Jsoup学习总结
有两个推荐网址:
http://www.open-open.com/jsoup/
http://www.iteye.com/topic/1010581
这两个队jsoup简单使用做了很好的指导
我只提出比较实用的例子:
当我们读取某些网址被屏蔽返回505 时可以尝试用一下代码
// 读取URL
public static Document readUrlFistT(String url) {
Document doc = null;
try {
doc = Jsoup.connect(url).timeout(60 * 1000).userAgent(
"Mozilla/4.0 (compatible; MSIE 9.0; Windows NT 6.1)")
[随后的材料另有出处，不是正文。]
(* ===== verification/JobLog.v ===== *)
(** * internal/server/joblog.go and the log stream of clusterjobs.go

    The log directory is a map from paths to contents; an append may fail to open the file or
    write only a part.  The stream of [GetJobLogs] runs while the files grow and the job goes on:
    an instant of the surroundings [Watch] is a millisecond, and every access (a read, a query) is
    taken to last one. *)
From Stdlib Require Import Ascii.
From S2P Require Import Prelude GoBase GoStrings GoPath Event Proto Store.

(** ** gRPC status errors *)

Inductive code := InvalidArgument | Internal | NotFound.

(** What a handler answers. *)
Inductive rpc (A : Type) : Type :=
| Reply (a : A)
| Status (c : code) (msg : string).
Arguments Reply {A} _.
Arguments Status {A} _ _.

(** ** The store of job logs *)

(** What goes wrong in one append: the file cannot be opened, or only [n] bytes are written. *)
Inductive fsFault :=
| OpenFails (e : string)
| WriteFails (n : nat) (e : string).

Record FS := mkFS {
  fs_files : gmap string string;
  fs_faults : list (option fsFault)
}.

Record jobLogStore := mkJobLogStore { jl_dir : string }.

Definition newJobLogStore (mkdirErr : option string) (dir : string) : result jobLogStore :=
  match mkdirErr with Some e => Err ("create logs dir: " +:+ e) | None => Ok (mkJobLogStore dir) end.

Definition path (j : jobLogStore) (jobID : string) : result string :=
  if decide (jobID = "") then Err "invalid job id"
  else if ContainsAny jobID "/\" then Err "invalid job id"
  else Ok (pathJoin [jl_dir j; Base jobID +:+ ".log"]).

(** The bytes appended to a file, which is created if it is not there. *)
Definition appendFile (p data : string) (fs : gmap string string) : gmap string string :=
  <[p := default "" (fs !! p) +:+ data]> fs.

Definition append (j : jobLogStore) (jobID data : string) : ST FS (result unit) := λ fs,
  match path j jobID with
  | Err e => (Err e, fs)
  | Ok p =>
      match fs_faults fs with
      | Some (OpenFails e) :: rest => (Err e, mkFS (fs_files fs) rest)
      | Some (WriteFails n e) :: rest => (Err e, mkFS (appendFile p (str_take n data) (fs_files fs)) rest)
      | None :: rest => (Ok tt, mkFS (appendFile p data (fs_files fs)) rest)
      | [] => (Ok tt, mkFS (appendFile p data (fs_files fs)) [])
      end
  end.

(** ** The log stream *)

Inductive opened := Opened (p : string) | NotExist | OpenErr (e : string).

Definition open (j : jobLogStore) (jobID : string) (openErr : option string) (files : gmap string string) : opened :=
  match path j jobID with
  | Err e => OpenErr e
  | Ok p => match openErr with
            | Some e => OpenErr e
            | None => match files !! p with Some _ => Opened p | None => NotExist end
            end
  end.

Definition isTerminalState (state : string) : bool :=
  bool_decide (state = JobCompleted) || bool_decide (state = JobFailed) ||
  bool_decide (state = JobCancelled) || bool_decide (state = JobTimeout).

(** The surroundings at each instant: the files, the answer of [GetJob], the failures of opening,
    reading and sending, the end of the context. *)
Record Watch := mkWatch {
  wt_files : nat → gmap string string;
  wt_job : nat → result (option Job);
  wt_open : nat → option string;
  wt_read : nat → option string;
  wt_send : nat → option string;
  wt_done : nat → option string
}.

Inductive streamErr := StreamStatus (c : code) (msg : string) | StreamErr (e : string).

(** The stream: the instant, the open file and the offset in it, the chunks sent. *)
Record Stream := mkStream {
  sm_t : nat;
  sm_file : option (string * nat);
  sm_sent : list string
}.

Definition tick (s : Stream) : Stream := mkStream (S (sm_t s)) (sm_file s) (sm_sent s).

Section stream.
Context (j : jobLogStore) (w : Watch).

(** The size of the read buffer. *)
Context (bufSize : nat).

(** The content of an open file at an instant. *)
Definition contentAt (p : string) (t : nat) : string := default "" (wt_files w t !! p).

(** The loop of [drainLogs]: [None] if it has not ended after [fuel] reads. *)
Fixpoint drainLogs (fuel : nat) (p : string) (off : nat) (s : Stream) : option (option streamErr * Stream) :=
  match fuel with
  | O => None
  | S fuel' =>
      let t := sm_t s in
      match wt_read w t with
      | Some _ => Some (Some (StreamStatus Internal "read logs failed"), tick s)
      | None =>
          let chunk := str_take bufSize (str_drop off (contentAt p t)) in
          if decide (chunk = "") then Some (None, tick s)
          else match wt_send w t with
               | Some e => Some (Some (StreamErr e), mkStream (S t) (Some (p, off + strlen chunk)) (sm_sent s))
               | None => drainLogs fuel' p (off + strlen chunk)
                           (mkStream (S t) (Some (p, off + strlen chunk)) (sm_sent s ++ [chunk]))
               end
      end
  end.

(** [if f != nil { drainLogs }] *)
Definition drain (fuel : nat) (s : Stream) : option (option streamErr * Stream) :=
  match sm_file s with
  | None => Some (None, s)
  | Some (p, off) => drainLogs fuel p off s
  end.

(** [if f == nil { open }]: a missing file is not an error. *)
Definition tryOpen (jobID : string) (s : Stream) : option streamErr * Stream :=
  match sm_file s with
  | Some _ => (None, s)
  | None =>
      match open j jobID (wt_open w (sm_t s)) (wt_files w (sm_t s)) with
      | Opened p => (None, mkStream (S (sm_t s)) (Some (p, O)) (sm_sent s))
      | NotExist => (None, tick s)
      | OpenErr _ => (Some (StreamStatus Internal "open logs failed"), tick s)
      end
  end.

(** The query of the job: has it ended? *)
Definition ended (s : Stream) : bool :=
  match wt_job w (sm_t s) with
  | Ok (Some jb) => isTerminalState (Job_State jb)
  | _ => false
  end.

(** The [select] at the end of a round: [n] milliseconds pass, or the context ends before. *)
Fixpoint pause (n : nat) (s : Stream) : option string * Stream :=
  match n with
  | O => (None, s)
  | S n' => match wt_done w (sm_t s) with Some e => (Some e, s) | None => pause n' (tick s) end
  end.

(** The loop of [GetJobLogs], which waits [wait] milliseconds between its rounds. *)
Fixpoint followLogs (wait fuel : nat) (jobID : string) (follow : bool) (s : Stream) : option (option streamErr * Stream) :=
  match fuel with
  | O => None
  | S fuel' =>
      match tryOpen jobID s with
      | (Some e, s) => Some (Some e, s)
      | (None, s) =>
          '(r, s) ← drain fuel' s;
          match r with
          | Some e => Some (Some e, s)
          | None =>
              if negb follow then Some (None, s)
              else if ended s then drain fuel' (tick s)
              else match pause wait (tick s) with
                   | (Some e, s) => Some (Some (StreamErr e), s)
                   | (None, s) => followLogs wait fuel' jobID follow s
                   end
          end
      end
  end.

Definition GetJobLogs (fuel : nat) (req : pbGetJobLogsRequest) : option (option streamErr * Stream) :=
  let jobID := pbGetJobLogsRequest_JobId req in
  let s := mkStream O None [] in
  if decide (jobID = "") then Some (Some (StreamStatus InvalidArgument "job_id is required"), s)
  else match wt_job w O with
       | Err _ => Some (Some (StreamStatus Internal "get job failed"), tick s)
       | Ok None => Some (Some (StreamStatus NotFound "job not found"), tick s)
       | Ok (Some _) => followLogs 300 fuel jobID (pbGetJobLogsRequest_Follow req) (tick s)
       end.
End stream.

(** The source's buffer: 32 KiB. *)
Definition logBuf : nat := 32 * 1024.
.followRedirects(true).ignoreHttpErrors(true).post();
} catch (IOException e) {
e.printStackTrace();
if ((e instanceof UnknownHostException)
|| (e instanceof SocketTimeoutException)) {
doc = readUrlFistT(url);
}
}
return doc;
}
也可以用下面的代码
public static Document readUrlFist(String url) {
Document doc = null;
Connection conn = Jsoup.connect(url);
conn
.header(
"User-Agent",
"Mozilla/5.0 (Macintosh; U; Intel Mac OS X 10.4; en-US; rv:1.9.2.2) Gecko/20100316 Firefox/3.6.2 Googlebot/2.1");
try {
doc = conn.timeout(200 * 1000).get();
} catch (IOException e) {
e.printStackTrace();
if ((e instanceof UnknownHostException)
|| (e instanceof SocketTimeoutException)) {
doc = readUrlFist(url);
}
}
return doc;
}
个人推荐第二个,遇到解析不出来的两个换着用
还有一种情况想知道自己在的兄弟节点中的位置时候可以用siblingElements
这个比elementSiblingIndex()准确点,不过有的时候也不是很准确
下面贴一段我曾经做过的练习:如果你对某个网站做过详细的抓取后,jsoup对于你来说就是小菜了。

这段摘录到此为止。